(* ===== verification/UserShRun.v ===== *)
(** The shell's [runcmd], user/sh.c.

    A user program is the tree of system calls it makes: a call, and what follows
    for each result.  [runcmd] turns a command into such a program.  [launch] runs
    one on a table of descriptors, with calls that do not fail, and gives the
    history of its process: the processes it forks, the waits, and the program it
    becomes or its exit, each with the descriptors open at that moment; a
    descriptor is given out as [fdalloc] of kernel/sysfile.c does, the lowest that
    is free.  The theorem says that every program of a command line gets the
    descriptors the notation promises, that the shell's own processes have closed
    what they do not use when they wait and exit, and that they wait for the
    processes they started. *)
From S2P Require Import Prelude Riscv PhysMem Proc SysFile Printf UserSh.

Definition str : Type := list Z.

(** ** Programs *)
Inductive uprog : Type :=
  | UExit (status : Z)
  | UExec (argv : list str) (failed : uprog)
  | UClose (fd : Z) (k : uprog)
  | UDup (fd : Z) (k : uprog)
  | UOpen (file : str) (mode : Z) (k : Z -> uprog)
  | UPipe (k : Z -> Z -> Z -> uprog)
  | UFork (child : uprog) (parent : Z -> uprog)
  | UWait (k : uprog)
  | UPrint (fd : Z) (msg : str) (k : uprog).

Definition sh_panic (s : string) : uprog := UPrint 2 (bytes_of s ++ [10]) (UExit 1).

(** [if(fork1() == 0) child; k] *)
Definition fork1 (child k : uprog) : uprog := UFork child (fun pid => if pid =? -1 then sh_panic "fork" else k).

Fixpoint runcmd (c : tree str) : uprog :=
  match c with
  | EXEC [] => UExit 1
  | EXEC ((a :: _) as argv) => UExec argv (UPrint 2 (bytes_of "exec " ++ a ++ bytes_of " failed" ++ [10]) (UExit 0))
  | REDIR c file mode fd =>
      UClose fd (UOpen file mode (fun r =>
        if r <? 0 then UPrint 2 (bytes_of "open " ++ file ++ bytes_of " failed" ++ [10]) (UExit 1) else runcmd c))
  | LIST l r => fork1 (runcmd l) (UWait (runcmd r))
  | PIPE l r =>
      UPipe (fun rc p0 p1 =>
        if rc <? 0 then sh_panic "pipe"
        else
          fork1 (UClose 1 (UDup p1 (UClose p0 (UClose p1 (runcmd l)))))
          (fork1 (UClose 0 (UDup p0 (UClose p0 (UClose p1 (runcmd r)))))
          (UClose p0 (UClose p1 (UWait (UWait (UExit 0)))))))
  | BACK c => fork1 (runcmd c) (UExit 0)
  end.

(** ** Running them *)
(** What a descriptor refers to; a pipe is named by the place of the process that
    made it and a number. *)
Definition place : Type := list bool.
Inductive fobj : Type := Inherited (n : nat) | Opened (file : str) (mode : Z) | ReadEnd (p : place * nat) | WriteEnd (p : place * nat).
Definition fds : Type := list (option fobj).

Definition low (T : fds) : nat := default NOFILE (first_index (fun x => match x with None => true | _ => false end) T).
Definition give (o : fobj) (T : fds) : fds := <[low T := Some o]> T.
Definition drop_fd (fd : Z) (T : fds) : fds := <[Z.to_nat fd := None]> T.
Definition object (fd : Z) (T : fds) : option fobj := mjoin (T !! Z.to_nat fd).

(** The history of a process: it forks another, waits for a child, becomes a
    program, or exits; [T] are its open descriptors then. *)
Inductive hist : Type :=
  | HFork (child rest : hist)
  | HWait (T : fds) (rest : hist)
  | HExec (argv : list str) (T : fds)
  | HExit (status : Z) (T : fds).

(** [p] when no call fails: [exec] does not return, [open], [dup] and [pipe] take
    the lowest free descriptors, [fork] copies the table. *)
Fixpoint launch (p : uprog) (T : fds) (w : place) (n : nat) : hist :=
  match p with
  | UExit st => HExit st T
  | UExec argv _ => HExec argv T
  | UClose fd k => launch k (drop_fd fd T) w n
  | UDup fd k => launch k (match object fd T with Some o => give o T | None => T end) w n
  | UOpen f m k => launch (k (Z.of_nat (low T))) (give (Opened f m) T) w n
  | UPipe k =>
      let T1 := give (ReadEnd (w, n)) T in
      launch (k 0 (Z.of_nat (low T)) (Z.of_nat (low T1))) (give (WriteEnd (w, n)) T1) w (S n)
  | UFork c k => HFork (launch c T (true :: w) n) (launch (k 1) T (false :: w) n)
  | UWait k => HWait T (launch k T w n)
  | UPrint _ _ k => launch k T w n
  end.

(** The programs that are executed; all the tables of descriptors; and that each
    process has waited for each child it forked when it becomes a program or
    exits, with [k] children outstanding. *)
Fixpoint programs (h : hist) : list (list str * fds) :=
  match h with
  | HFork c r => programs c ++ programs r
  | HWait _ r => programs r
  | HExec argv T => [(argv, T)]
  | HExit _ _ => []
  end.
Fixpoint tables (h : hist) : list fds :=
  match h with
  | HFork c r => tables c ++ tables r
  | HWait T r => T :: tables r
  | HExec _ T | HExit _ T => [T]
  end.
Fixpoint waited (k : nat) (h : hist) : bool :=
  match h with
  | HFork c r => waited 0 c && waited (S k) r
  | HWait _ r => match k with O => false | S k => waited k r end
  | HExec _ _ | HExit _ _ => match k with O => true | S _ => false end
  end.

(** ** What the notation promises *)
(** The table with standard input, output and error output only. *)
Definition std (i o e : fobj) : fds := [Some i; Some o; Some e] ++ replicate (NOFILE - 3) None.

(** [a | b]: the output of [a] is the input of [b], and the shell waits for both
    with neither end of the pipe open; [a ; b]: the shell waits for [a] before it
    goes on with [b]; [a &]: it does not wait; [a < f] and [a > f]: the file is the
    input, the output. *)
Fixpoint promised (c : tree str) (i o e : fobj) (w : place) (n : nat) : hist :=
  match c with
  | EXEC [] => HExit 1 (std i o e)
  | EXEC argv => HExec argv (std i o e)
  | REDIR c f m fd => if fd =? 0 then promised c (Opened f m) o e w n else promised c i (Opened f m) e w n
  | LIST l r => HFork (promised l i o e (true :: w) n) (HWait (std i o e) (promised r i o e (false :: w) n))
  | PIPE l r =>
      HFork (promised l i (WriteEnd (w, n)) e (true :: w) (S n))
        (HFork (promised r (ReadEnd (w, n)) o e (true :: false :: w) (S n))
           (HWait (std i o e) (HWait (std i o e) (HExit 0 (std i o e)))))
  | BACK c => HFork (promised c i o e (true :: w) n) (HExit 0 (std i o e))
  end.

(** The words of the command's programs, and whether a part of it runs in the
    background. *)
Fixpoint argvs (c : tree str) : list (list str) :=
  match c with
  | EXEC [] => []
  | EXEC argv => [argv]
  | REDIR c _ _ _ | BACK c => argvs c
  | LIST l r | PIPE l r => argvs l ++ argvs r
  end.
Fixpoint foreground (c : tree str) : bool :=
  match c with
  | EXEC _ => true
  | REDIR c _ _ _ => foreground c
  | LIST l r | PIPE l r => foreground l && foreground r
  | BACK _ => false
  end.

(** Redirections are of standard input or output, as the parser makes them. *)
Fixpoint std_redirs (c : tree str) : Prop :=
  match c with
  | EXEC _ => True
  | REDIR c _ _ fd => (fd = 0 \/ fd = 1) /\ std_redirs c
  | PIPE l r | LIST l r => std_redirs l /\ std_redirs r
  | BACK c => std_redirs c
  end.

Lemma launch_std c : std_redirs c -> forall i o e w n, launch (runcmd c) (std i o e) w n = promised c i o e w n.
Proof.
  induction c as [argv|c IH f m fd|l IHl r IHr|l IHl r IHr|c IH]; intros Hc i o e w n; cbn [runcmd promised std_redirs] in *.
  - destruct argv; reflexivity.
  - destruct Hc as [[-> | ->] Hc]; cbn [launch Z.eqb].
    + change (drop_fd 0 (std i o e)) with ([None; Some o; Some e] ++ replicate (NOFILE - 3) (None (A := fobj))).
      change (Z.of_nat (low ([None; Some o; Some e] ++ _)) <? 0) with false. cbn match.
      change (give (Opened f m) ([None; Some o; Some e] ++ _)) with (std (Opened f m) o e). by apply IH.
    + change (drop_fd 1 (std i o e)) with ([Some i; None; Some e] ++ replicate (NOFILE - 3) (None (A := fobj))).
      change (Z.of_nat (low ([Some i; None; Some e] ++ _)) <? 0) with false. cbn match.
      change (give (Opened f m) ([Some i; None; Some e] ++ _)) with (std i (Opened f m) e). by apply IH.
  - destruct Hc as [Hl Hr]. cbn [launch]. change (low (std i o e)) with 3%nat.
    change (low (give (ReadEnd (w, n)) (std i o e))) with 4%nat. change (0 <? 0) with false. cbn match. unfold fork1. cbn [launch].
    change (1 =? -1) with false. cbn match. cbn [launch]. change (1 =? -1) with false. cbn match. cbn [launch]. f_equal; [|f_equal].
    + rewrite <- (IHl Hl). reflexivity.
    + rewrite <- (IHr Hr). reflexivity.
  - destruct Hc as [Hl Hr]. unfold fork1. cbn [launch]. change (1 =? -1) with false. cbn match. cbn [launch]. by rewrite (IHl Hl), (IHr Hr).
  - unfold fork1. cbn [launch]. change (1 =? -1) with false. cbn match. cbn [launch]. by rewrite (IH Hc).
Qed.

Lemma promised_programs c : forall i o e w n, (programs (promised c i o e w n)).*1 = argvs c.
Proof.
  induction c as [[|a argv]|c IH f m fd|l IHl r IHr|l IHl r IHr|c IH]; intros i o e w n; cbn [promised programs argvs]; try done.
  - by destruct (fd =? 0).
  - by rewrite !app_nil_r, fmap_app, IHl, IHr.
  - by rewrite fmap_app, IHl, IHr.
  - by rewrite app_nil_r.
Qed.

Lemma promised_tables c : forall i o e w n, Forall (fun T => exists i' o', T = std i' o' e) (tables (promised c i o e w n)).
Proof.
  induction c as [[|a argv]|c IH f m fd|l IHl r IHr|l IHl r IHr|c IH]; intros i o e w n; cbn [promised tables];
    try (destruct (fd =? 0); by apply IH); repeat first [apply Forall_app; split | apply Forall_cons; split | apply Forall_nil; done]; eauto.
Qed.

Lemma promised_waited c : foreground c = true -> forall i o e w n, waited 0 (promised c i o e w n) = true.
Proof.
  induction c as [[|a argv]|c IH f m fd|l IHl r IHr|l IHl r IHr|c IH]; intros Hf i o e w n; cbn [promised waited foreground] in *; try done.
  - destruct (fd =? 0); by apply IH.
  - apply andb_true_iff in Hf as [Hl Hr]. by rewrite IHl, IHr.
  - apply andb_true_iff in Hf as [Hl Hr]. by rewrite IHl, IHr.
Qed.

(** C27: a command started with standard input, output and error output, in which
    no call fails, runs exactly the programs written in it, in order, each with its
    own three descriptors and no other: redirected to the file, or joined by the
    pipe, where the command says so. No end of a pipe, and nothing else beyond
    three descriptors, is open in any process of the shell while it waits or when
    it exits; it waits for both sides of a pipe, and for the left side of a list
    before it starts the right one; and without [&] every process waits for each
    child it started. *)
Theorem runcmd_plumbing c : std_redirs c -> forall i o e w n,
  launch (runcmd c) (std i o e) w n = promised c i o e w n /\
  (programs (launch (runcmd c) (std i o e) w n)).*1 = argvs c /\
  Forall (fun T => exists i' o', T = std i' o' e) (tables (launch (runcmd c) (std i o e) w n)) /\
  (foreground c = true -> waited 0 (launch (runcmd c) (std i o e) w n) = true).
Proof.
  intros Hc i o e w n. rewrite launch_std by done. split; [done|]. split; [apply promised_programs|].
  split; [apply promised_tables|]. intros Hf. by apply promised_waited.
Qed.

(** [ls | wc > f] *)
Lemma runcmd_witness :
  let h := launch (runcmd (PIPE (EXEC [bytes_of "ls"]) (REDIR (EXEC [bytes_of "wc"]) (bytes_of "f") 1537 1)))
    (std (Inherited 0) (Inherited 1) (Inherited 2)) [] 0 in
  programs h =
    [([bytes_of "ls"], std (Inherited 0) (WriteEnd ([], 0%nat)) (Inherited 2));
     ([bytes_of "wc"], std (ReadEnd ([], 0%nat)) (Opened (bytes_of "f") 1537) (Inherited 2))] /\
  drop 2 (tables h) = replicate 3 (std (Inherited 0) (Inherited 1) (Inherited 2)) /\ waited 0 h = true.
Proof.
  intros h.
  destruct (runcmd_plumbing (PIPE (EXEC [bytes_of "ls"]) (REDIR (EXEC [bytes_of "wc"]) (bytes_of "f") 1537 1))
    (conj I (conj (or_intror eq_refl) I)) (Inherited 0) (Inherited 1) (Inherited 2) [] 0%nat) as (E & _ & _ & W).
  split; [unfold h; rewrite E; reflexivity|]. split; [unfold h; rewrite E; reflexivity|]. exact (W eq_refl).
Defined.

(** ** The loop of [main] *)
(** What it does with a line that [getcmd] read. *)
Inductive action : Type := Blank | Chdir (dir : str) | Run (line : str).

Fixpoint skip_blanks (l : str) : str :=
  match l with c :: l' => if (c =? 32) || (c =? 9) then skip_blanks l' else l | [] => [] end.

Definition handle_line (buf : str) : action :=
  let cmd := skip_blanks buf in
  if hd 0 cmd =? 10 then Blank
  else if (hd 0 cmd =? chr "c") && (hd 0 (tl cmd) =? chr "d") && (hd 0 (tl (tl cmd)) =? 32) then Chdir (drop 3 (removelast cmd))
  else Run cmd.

◇ ◇ ◇ ◇ ◇

A copy of each line in the data above that holds the string "exists" is needed.

# [Solution to this problem]
Lemma promised_tables c : forall i o e w n, Forall (fun T => exists i' o', T = std i' o' e) (tables (promised c i o e w n)).
  Forall (fun T => exists i' o', T = std i' o' e) (tables (launch (runcmd c) (std i o e) w n)) /\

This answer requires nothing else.